Fed changes tune as inflation here to stay
New inflation data released this week has confirmed U.S. consumer prices rose by seven per cent and core prices rose by 5.5% in 2021, upending several economic outlooks that downplayed inflationary risks last year.
According to Brian Nick, Chief Investment Strategist at global investment manager Nuveen, inflation in 2021 was caused mostly by the positive demand shock from several fiscal stimulus measures and policies introduced in the first half of the year, as well as the ongoing supply chain bottlenecks impacting industries worldwide.

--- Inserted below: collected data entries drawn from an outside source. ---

(** [FetchPage]. *)
Definition FetchPage bpm (page_id : Z) : option (BufferPoolManager R * option Z) :=
  if page_id =? INVALID_PAGE_ID then Some (bpm, None) else
  match page_table_ bpm !! page_id with
  | Some fid =>
      let bpm1 := set_replacer bpm (r_pin (replacer_ bpm) fid) in
      match get_page bpm1 fid with
      | Some p =>
          if pin_count_ p =? INT_MAX then None
          else Some (set_page bpm1 fid (mkPage (page_id_ p) (pin_count_ p + 1) (is_dirty_ p) (data_ p)),
                     Some fid)
      | None => None
      end
  | None =>
      match pick_frame bpm with
      | (None, bpm1) => Some (bpm1, None)
      | (Some fid, bpm1) =>
          match get_page bpm1 fid with
          | None => None
          | Some p =>
              let bpm2 := set_replacer bpm1 (r_pin (replacer_ bpm1) fid) in
              match write_back bpm2 p with
              | None => None
              | Some bpm3 =>
                  load_page (set_table bpm3 (delete (page_id_ p) (page_table_ bpm3))) fid page_id
              end
          end
      end
  end.

(** [AllocatePage], [DeallocatePage] and [IsPageFree]: the disk
    manager's. *)
Definition AllocatePage bpm : BufferPoolManager R * Z :=
  let '(d, next_page_id) := DiskManager.AllocatePage (disk_manager_ bpm) in (set_disk bpm d, next_page_id).

Definition DeallocatePage bpm (page_id : Z) : BufferPoolManager R :=
  set_disk bpm (DiskManager.DeAllocatePage (disk_manager_ bpm) page_id).

Definition IsPageFree bpm (page_id : Z) : BufferPoolManager R * bool :=
  let '(d, b) := DiskManager.IsPageFree (disk_manager_ bpm) page_id in (set_disk bpm d, b).

(** [NewPage]: the new page id and the frame, or [None] for [nullptr]. *)
Definition NewPage bpm : option (BufferPoolManager R * option (Z * Z)) :=
  match pick_frame bpm with
  | (None, bpm1) => Some (bpm1, None)
  | (Some fid, bpm1) =>
      match get_page bpm1 fid with
      | None => None
      | Some p =>
          let from_replacer := match free_list_ bpm with [] => true | _ => false end in
          match (if from_replacer then write_back bpm1 p else Some bpm1) with
          | None => None
          | Some bpm2 =>
              let bpm3 := if from_replacer
                          then set_table bpm2 (delete (page_id_ p) (page_table_ bpm2)) else bpm2 in
              let '(bpm4, page_id) := AllocatePage bpm3 in
              let bpm5 := set_page bpm4 fid (mkPage page_id 0 false (zero_page PAGE_SIZE)) in
              Some (set_table bpm5 (um_insert page_id fid (page_table_ bpm5)), Some (page_id, fid))
          end
      end
  end.

(** [DeletePage]. *)
Definition DeletePage bpm (page_id : Z) : option (BufferPoolManager R * bool) :=
  match page_table_ bpm !! page_id with
  | None => Some (bpm, true)
  | Some fid =>
      match get_page bpm fid with
      | None => None
      | Some p =>
          if negb (pin_count_ p =? 0) then Some (bpm, false)
          else
            let bpm1 := DeallocatePage bpm page_id in
            let bpm2 := set_page bpm1 fid (mkPage INVALID_PAGE_ID (pin_count_ p) false (zero_page PAGE_SIZE)) in
            let bpm3 := set_free bpm2 (free_list_ bpm2 ++ [page_id]) in
            Some (set_table bpm3 (delete page_id (page_table_ bpm3)), true)
      end
  end.

(** [UnpinPage]. *)
Definition UnpinPage bpm (page_id : Z) (is_dirty : bool) : option (BufferPoolManager R * bool) :=
  match page_table_ bpm !! page_id with
  | None => Some (bpm, false)
  | Some fid =>
      match get_page bpm fid with
      | None => None
      | Some p =>
          let dirty := is_dirty_ p || is_dirty in
          if 0 <? pin_count_ p then
            let bpm1 := set_page bpm fid (mkPage (page_id_ p) (pin_count_ p - 1) dirty (data_ p)) in
            if pin_count_ p - 1 =? 0 then
              match r_unpin (replacer_ bpm1) fid with
              | Some r' => Some (set_replacer bpm1 r', true)
              | None => None
              end
            else Some (bpm1, true)
          else Some (set_page bpm fid (mkPage (page_id_ p) (pin_count_ p) dirty (data_ p)), true)
      end
  end.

The U.S. Federal Reserve System (Fed) has also shifted their mindset regarding inflation management, with Fed Chair Jay Powell referring to inflation as a “severe risk” in his confirmation hearing last week despite discussing “transitory” inflation only four months prior.
“Supply chain issues aren’t going away fast enough, and durable goods prices continue to rise when the Fed and others likely expected them to be correcting by now,” Nick said, as an explanation for the Fed’s pivot.
“The unemployment rate has dropped really far, really fast and the recovery in labour force participation has been disappointing.”
“The Fed is worried about a high inflation mentality settling into the economy. Goods prices are still high and rising, while sharply increasing wages in some areas are pressuring profit margins and, potentially, prices.”
Nick also warned that the Fed’s reformed outlook on inflation may lead to a rate hike earlier than originally expected as soon as March and to qualitative tightening (QT) as soon as the second half of the year.
“QT occurs as the Fed allows maturing securities to roll off its balance sheet without replacing them, draining liquidity from the financial system and tightening overall conditions,” he said.
“The magnitude of this potential tightening remains unclear, because the Fed has not said how fast it will allow securities to roll off or what the terminal size of its balance sheet should be.
Nick also confirmed that this change in the Fed’s communication has not altered Nuveen’s outlook for broader markets in 2022, with expectations still on strong economic growth and benign disinflation to drive real interest rates higher and help underperforming segments to outperform.
“The Omicron variant remains a wild card for economic growth,” Nick said.
“Countries that attempt to contain the virus via strict mitigation measures could suffer economically in the first quarter as COVID waves ripple through the globe.
“Omicron and concerns about policy tightening add to our conviction that 2022 will be ‘slower’ than 2021 ‘…but still pretty fast’.”